I. Aufgabe   II. Die Handschriften   III. Methode   IV. Relevanz

I. Aufgabe

Die ursprünglichen biblischen Texte liegen uns heute nicht mehr vor. Wir besitzen nur Abschriften, die sich jedoch in vielen Punkten unterscheiden (abweichende Lesarten). Die Disziplin der Textkritik versucht aus den vorhandenen Handschriften diejenige Textform zu rekonstruieren, die dem Urtext möglichst nahe kommt.

II. Die Handschriften

Glücklicherweise bestand im frühen Christentum offenbar ein großes Interesse, die neutestamentlichen Texte zu kopieren (liturgische Verwendung, Sammlungen, weitere Redaktionen). Zwar hatte das zur Folge, dass sich viele Fehler und unterschiedliche Fassungen ausgeprägt haben, jedoch ergibt sich durch die Vielzahl der Handschriften auch die Möglichkeit der Rekonstruktion des möglichst ursprünglichen Textes. Die kritische Ausgabe des Neuen Testaments von Nestle-Aland teilt die griechischen Handschriften folgendermaßen ein:

  1. Papyri
    Einteilung nach dem Beschreibstoff. Bei Papyri handelt es sich um sehr alte, bis ins 2. Jahrhundert zurückreichende Textzeugen mit einem sehr hohen Textwert. Ein Nachteil ist ihr fragmentarischer Charakter, sodass viele strittige Fragen ausschließlich an jüngeren Handschriften entschieden werden müssen.
  2. Majuskeln
    Einteilung nach der Schreibweise. Majuskeln sind in der Regel Pergamenthandschriften, die in Großbuchstaben (= Majuskeln) verfasst sind. Am bekanntesten sind dabei die großen Codices aus dem 4. und 5. Jahrhundert (Sinaiticus, Alexandrinus, Vaticanus, Ephraemi Syri rescriptus und Bezae Cantabrigiensis), die bei der Rekonstruktion des neutestamentlichen Textes von unermesslichem Wert sind.
  3. Minuskeln
    Einteilung nach der Schreibweise. Im 9. Jahrhundert setzen sich die sog. Minuskeln durch, d.h. Texte mit Kleinbuchstaben, Worttrennungen, Satzzeichen und Akzenten. Trotz ihres geringen Alters sind sie sehr bedeutend für die Textrekonstruktion.
  4. Lektionare
    Einteilung nach der Funktion. Der Vollständigkeit halber sei noch auf die Lektionare verwiesen. Nur in seltenen Fällen sind sie von textkritischer Bedeutung. Lektionare sind für den Gottesdienst erstellte Handschriften, die wie auch heute noch den Text in der gottesdienstlichen Leseordnung bieten.nach oben

III. Methode

Es gilt den qualitativ besten Text herauszuarbeiten. Daher werden die Handschriften möglichst umfassend miteinander verglichen. Hierfür hat die Forschung ein differenziertes Regelwerk erarbeitet, mit dessen Hilfe abgewogen wird, welche Variante am ursprünglichsten ist:

  1. Die bestbezeugte Lesart ist ursprünglich (es geht um die Textqualität, nicht allein um Quantität – siehe insbesondere Regeln (2) und (3).

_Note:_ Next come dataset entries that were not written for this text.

(* ===== verification/Filepath.v ===== *)
(** * [path/filepath] on Unix

    [Clean] as Go specifies it: empty and [.] elements vanish, an inner [..]
    removes the element before it, a rooted path has no leading [..], and the
    empty path is the dot.  [Join] ignores empty elements and cleans. *)

From S2P Require Import Prelude GoStrings.

Module filepath.

Definition slash : ascii := "/".

(** One element of the path against the elements kept so far, last first. *)
Definition clean_step (rooted : bool) (stack : list string) (elem : string) : list string :=
  if String.eqb elem EmptyString || String.eqb elem "." then stack
  else if String.eqb elem ".." then
    match stack with
    | top :: below => if String.eqb top ".." then ".." :: stack else below
    | [] => if rooted then [] else [".."]
    end
  else elem :: stack.

Definition rooted (path : string) : bool := HasPrefix path "/".

Definition clean_stack (path : string) : list string :=
  fold_left (clean_step (rooted path)) (Split path slash) [].

Definition render (root : bool) (stack : list string) : string :=
  let body := Join (rev stack) "/" in
  if root then "/" +:+ body
  else if String.eqb body EmptyString then "." else body.

(** [filepath.Clean] *)
Definition Clean (path : string) : string := render (rooted path) (clean_stack path).

(** [filepath.Join] of two elements *)
Definition Join2 (dir file : string) : string :=
  match dir, file with
  | EmptyString, EmptyString => EmptyString
  | EmptyString, _ => Clean file
  | _, EmptyString => Clean dir
  | _, _ => Clean (dir +:+ "/" +:+ file)
  end.

(** ** Cleaning twice *)

(** An element that [Clean] may leave in a path. *)
Definition kept (s : string) : bool :=
  negb (String.eqb s EmptyString) && negb (String.eqb s ".") && no_char slash s.

Fixpoint dots_below (stack : list string) : bool :=
  match stack with
  | [] => true
  | s :: below => (negb (String.eqb s "..") || forallb (String.eqb "..") below) && dots_below below
  end.

(** The elements kept, last first: [..] only at the start of a relative path. *)
Definition normal (root : bool) (stack : list string) : Prop :=
  forallb kept stack = true /\ dots_below stack = true /\
  (root = true -> forallb (fun s => negb (String.eqb s "..")) stack = true).

Lemma Split_no_sep sep s x : In x (Split s sep) -> no_char sep x = true.
Proof.
  revert x. induction s as [|c s IH]; cbn; intros x.
  - by intros [<-|[]].
  - destruct (Ascii.eqb c sep) eqn:E; cbn.
    + intros [<-|Hin]; [done|by apply IH].
    + destruct (Split s sep) as [|h t] eqn:Es; cbn.
      * intros [<-|[]]. unfold no_char. cbn. by rewrite E.
      * intros [<-|Hin]; [|apply IH; by right]. unfold no_char. cbn. rewrite E. cbn. apply (IH h). by left.
Qed.

Lemma clean_step_normal root stack elem :
  normal root stack -> no_char slash elem = true -> normal root (clean_step root stack elem).
Proof.
  intros (Hk & Hd & Hr) He. unfold clean_step.
  destruct (String.eqb elem EmptyString) eqn:E0; [done|].
  destruct (String.eqb elem ".") eqn:E1; [done|]. cbn [orb].
  destruct (String.eqb elem "..") eqn:E2.
  - destruct stack as [|top below].
    + destruct root; [done|]. by repeat split.
    + cbn in Hk, Hd, Hr. apply andb_prop in Hk as [Hk1 Hk2]. apply andb_prop in Hd as [Hd1 Hd2].
      destruct (String.eqb top "..") eqn:Et.
      * cbn in Hd1. apply String.eqb_eq in Et as ->. split; [|split]; cbn; rewrite ?Hk2, ?Hd1, ?Hd2; done.
      * split; [done|]. split; [done|]. intros Hroot. by destruct (andb_prop _ _ (Hr Hroot)).
  - split; [|split].
    + cbn [forallb]. rewrite Hk. unfold kept. by rewrite E0, E1, He.
    + cbn [dots_below]. by rewrite E2, Hd.
    + intros Hroot. cbn [forallb]. by rewrite E2, (Hr Hroot).
Qed.

Lemma fold_normal root l stack :
  normal root stack -> (forall x, In x l -> no_char slash x = true) -> normal root (fold_left (clean_step root) l stack).
Proof.
  revert stack. induction l as [|x l IH]; intros stack Hs Hl; cbn; [done|].
  apply IH; [apply clean_step_normal; [done|apply Hl; by left]|]. intros y Hy. apply Hl. by right.
Qed.

Lemma clean_normal path : normal (rooted path) (clean_stack path).
Proof. apply fold_normal; [by repeat split|]. intros x. apply Split_no_sep. Qed.

(** The elements of a normal path are put back as they were. *)
Lemma fold_kept root stack : normal root stack -> fold_left (clean_step root) (rev stack) [] = stack.
Proof.
  induction stack as [|s below IH]; intros (Hk & Hd & Hr); [done|]. cbn in Hk, Hd.
  apply andb_prop in Hk as [Hk1 Hk2]. apply andb_prop in Hd as [Hd1 Hd2]. cbn [rev]. rewrite fold_left_app.
  rewrite IH by (split; [done|split; [done|]]; intros Hroot; by destruct (andb_prop _ _ (Hr Hroot))).
  cbn. unfold kept in Hk1. apply andb_prop in Hk1 as [Hk1 _]. apply andb_prop in Hk1 as [H0 H1].
  unfold clean_step. apply negb_true_iff in H0, H1. rewrite H0, H1. cbn [orb].
  destruct (String.eqb s "..") eqn:E2; [|done]. apply String.eqb_eq in E2 as ->.
  destruct root; [by specialize (Hr eq_refl)|]. destruct below as [|b below']; [done|].
  change (String.eqb ".." b && forallb (String.eqb "..") below' = true) in Hd1.
  apply andb_prop in Hd1 as [Hb _]. rewrite String.eqb_sym in Hb. by rewrite Hb.
Qed.

Lemma Split_app_sep sep a b : Split (a +:+ String sep b) sep = Split a sep ++ Split b sep.
Proof.
  induction a as [|c a IH]; cbn.
  - by rewrite Ascii.eqb_refl.
  - destruct (Ascii.eqb c sep); [by rewrite IH|]. rewrite IH.
    destruct (Split_cons sep a) as (h & t & ->). done.
Qed.

Lemma Split_Join l : l <> [] -> forallb kept l = true -> Split (Join l "/") slash = l.
Proof.
  induction l as [|s l IH]; intros Hne Hk; [done|]. cbn in Hk. apply andb_prop in Hk as [Hs Hk].
  assert (Hn : no_char slash s = true) by (by apply andb_prop in Hs as [_ ?]).
  destruct l as [|s' l]; [by apply Split_none|].
  change (Join (s :: s' :: l) "/") with (s +:+ String slash (Join (s' :: l) "/")).
  rewrite Split_app_sep, Split_none by done. cbn [app]. f_equal. by apply IH.
Qed.

Lemma kept_head s : kept s = true -> exists c r, s = String c r /\ Ascii.eqb c slash = false.
Proof.
  destruct s as [|c r]; [done|]. intros H. exists c, r. split; [done|]. unfold kept in H.
  apply andb_prop in H as [_ H]. unfold no_char in H. cbn in H. apply andb_prop in H as [H _].
  by apply negb_true_iff in H.
Qed.

Lemma Join_head l : l <> [] -> forallb kept l = true -> exists c r, Join l "/" = String c r /\ Ascii.eqb c slash = false.
Proof.
  destruct l as [|s l]; [done|]. intros _ Hk. cbn in Hk. apply andb_prop in Hk as [Hs _].
  destruct (kept_head s Hs) as (c & r & -> & Hc). destruct l as [|s' l].
  - by exists c, r.
  - exists c, (r +:+ "/" +:+ Join (s' :: l) "/"). by split.
Qed.

Lemma forallb_rev {A} (p : A -> bool) l : forallb p (rev l) = forallb p l.
Proof. induction l as [|x l IH]; [done|]. cbn. rewrite forallb_app, IH. cbn. rewrite andb_true_r. apply andb_comm. Qed.

(** Rendering keeps the root and adds only elements that vanish again. *)
Lemma render_elements root stack : normal root stack -> forall tail,
  rooted (render root stack +:+ tail) = root /\
  fold_left (clean_step root) (Split (render root stack) slash) [] = stack.
Proof.
  intros Hn tail. pose proof (fold_kept _ _ Hn) as Hf. destruct Hn as (Hk & _ & _). rewrite <- forallb_rev in Hk.
  unfold render, rooted. destruct (decide (rev stack = [])) as [E|E].
  - rewrite E in Hf |- *. cbn in Hf. rewrite <- Hf. by destruct root; split; cbn; destruct tail.
  - pose proof (Split_Join _ E Hk) as Hs. destruct (Join_head _ E Hk) as (c & r & Ej & Hc). rewrite Ej in Hs |- *.
    destruct root; cbn [String.eqb String.append HasPrefix andb].
    + split; [by cbn; destruct (r +:+ tail)|]. cbn. cbn in Hs. by rewrite Hs.
    + rewrite Ascii.eqb_sym in Hc. change "/"%char with slash. rewrite Hc. split; [done|]. by rewrite Hs.
Qed.

Lemma rooted_app a b : a <> EmptyString -> rooted (a +:+ b) = rooted a.
Proof. destruct a as [|c a]; [done|]. intros _. unfold rooted. cbn [String.append HasPrefix]. f_equal. by destruct (a +:+ b), a. Qed.

(** Joining after cleaning is joining. *)
Lemma Join2_Clean dir file : file <> EmptyString -> rooted file = false -> Join2 (Clean dir) file = Join2 dir file.
Proof.
  intros Hf Hr. destruct file as [|c f]; [done|]. set (file := String c f) in *.
  destruct (render_elements _ _ (clean_normal dir) EmptyString) as [_ Hs].
  assert (Hne : Clean dir <> EmptyString).
  { unfold Clean, render. destruct (rooted dir); [done|]. destruct (String.eqb_spec (Join (rev (clean_stack dir)) "/") EmptyString); done. }
  assert (Hroot : rooted (Clean dir) = rooted dir).
  { rewrite <- (sapp_nil_r (Clean dir)). apply render_elements, clean_normal. }
  assert (E : forall d, d <> EmptyString -> Join2 d file = Clean (d +:+ "/" +:+ file)) by (by intros [|? ?]; done).
  assert (Ec : forall d, d <> EmptyString -> clean_stack (d +:+ "/" +:+ file) =
                         fold_left (clean_step (rooted d)) (Split file slash) (fold_left (clean_step (rooted d)) (Split d slash) [])).
  { intros d Hd. unfold clean_stack. change (d +:+ "/" +:+ file) with (d +:+ String slash file).
    by rewrite Split_app_sep, fold_left_app, (rooted_app d). }
  rewrite E by done. unfold Clean at 1. rewrite Ec, rooted_app, Hroot by done.
  change (Clean dir) with (render (rooted dir) (clean_stack dir)). rewrite Hs.
  destruct dir as [|d dir].
  - cbn [Join2]. unfold Clean, clean_stack. by rewrite Hr.
  - rewrite E by done. unfold Clean. by rewrite Ec, rooted_app.
Qed.

(** A plain file name *)
Definition plain (s : string) : bool := kept s && negb (String.eqb s "..").

Lemma plain_Split f : plain f = true -> Split f slash = [f].
Proof. intros H. apply Split_none. unfold plain, kept in H. by apply andb_prop in H as [[_ H]%andb_prop _]. Qed.

(** A plain name is put behind the cleaned directory. *)
Lemma Join2_render dir : exists root below, forall f, plain f = true ->
  Join2 dir f = render root (f :: below) /\ normal root (f :: below).
Proof.
  assert (Hstep : forall root stack f, plain f = true -> clean_step root stack f = f :: stack).
  { intros root stack f Hf. unfold plain, kept in Hf. apply andb_prop in Hf as [[[H0 H1]%andb_prop _]%andb_prop H2].
    unfold clean_step. apply negb_true_iff in H0, H1, H2. by rewrite H0, H1, H2. }
  assert (Hno : forall f, plain f = true -> no_char slash f = true).
  { intros f Hf. unfold plain, kept in Hf. by apply andb_prop in Hf as [[_ ?]%andb_prop _]. }
  assert (Hroot : forall f, plain f = true -> rooted f = false).
  { intros f Hf. pose proof (Hno f Hf) as Hn. unfold plain, kept in Hf. destruct f as [|c f]; [done|]. unfold no_char in Hn. cbn in Hn.
    apply andb_prop in Hn as [Hc _]. apply negb_true_iff in Hc. unfold rooted. cbn [HasPrefix].
    rewrite Ascii.eqb_sym in Hc. change "/"%char with slash. by rewrite Hc. }
  destruct dir as [|d dir].
  - exists false, []. intros f Hf. assert (E : clean_stack f = [f]).
    { unfold clean_stack. rewrite (Hroot f Hf), (plain_Split f Hf). cbn [fold_left]. by apply Hstep. }
    split.
    + assert (Ej : Join2 EmptyString f = Clean f) by (by destruct f). rewrite Ej. unfold Clean. by rewrite E, (Hroot f Hf).
    + rewrite <- E, <- (Hroot f Hf). apply clean_normal.
  - exists (rooted (String d dir)), (clean_stack (String d dir)). intros f Hf.
    set (p := String d dir) in *. assert (Hp : p <> EmptyString) by done.
    assert (E : clean_stack (p +:+ "/" +:+ f) = f :: clean_stack p).
    { unfold clean_stack. change (p +:+ "/" +:+ f) with (p +:+ String slash f).
      rewrite Split_app_sep, fold_left_app, (rooted_app p) by done. rewrite (plain_Split f Hf). cbn [fold_left]. by apply Hstep. }
    split.
    + assert (Ej : Join2 p f = Clean (p +:+ "/" +:+ f)) by (by destruct f). rewrite Ej. unfold Clean. by rewrite E, rooted_app.
    + rewrite <- E, <- (rooted_app p ("/" +:+ f)) by done. apply clean_normal.
Qed.

(** Different names in a directory are different files. *)
Lemma Join2_inj dir f g : plain f = true -> plain g = true -> Join2 dir f = Join2 dir g -> f = g.
Proof.
  intros Hf Hg. destruct (Join2_render dir) as (root & below & H). destruct (H f Hf) as [-> Nf], (H g Hg) as [-> Ng]. intros E.
  destruct (render_elements _ _ Nf EmptyString) as [_ Ef], (render_elements _ _ Ng EmptyString) as [_ Eg]. rewrite E, Eg in Ef. congruence.
Qed.

Lemma Join2_Clean_plain dir f : plain f = true -> Join2 (Clean dir) f = Join2 dir f.
Proof.
  intros Hf. apply Join2_Clean; [by intros ->|]. unfold plain, kept in Hf.
  destruct f as [|a f]; [done|]. apply andb_prop in Hf as [[_ Hn]%andb_prop _]. unfold no_char in Hn. cbn in Hn.
  apply andb_prop in Hn as [Hn _]. apply negb_true_iff in Hn. unfold rooted. cbn [HasPrefix].
  rewrite Ascii.eqb_sym in Hn. change "/"%char with slash. by rewrite Hn.
Qed.

Example Clean_examples :
  Clean "" = "." /\ Clean "/" = "/" /\ Clean "./certs" = "certs" /\ Clean "/a/../../b//c/." = "/b/c" /\
  Clean "a/../../x" = "../x" /\ Join2 "./certs" "ca.crt" = "certs/ca.crt" /\ Join2 "" "ca.crt" = "ca.crt".
Proof. by vm_compute. Qed.

End filepath.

  2. Die Verwandtschaft der Handschriften ist zu berücksichtigen.

  3. Zeugengruppen sind gegeneinander abzuwägen.

  4. Paralleleinfluss und (bei AT-Zitaten) Einfluss der Septuaginta ist zu berücksichtigen.

  5. Zusammenhängende Lesarten müssen beachtet werden.

  6. Die schwierigere Lesart (lectio difficilior) ist ursprünglich.

  7. Die kürzere Lesart (lectio brevior) ist ursprünglich.

  8. Die bevorzugte Lesart muss in Einklang mit dem Kontext stehen.

  9. Aus der bevorzugten Lesart müssen sich die Varianten erklären lassen.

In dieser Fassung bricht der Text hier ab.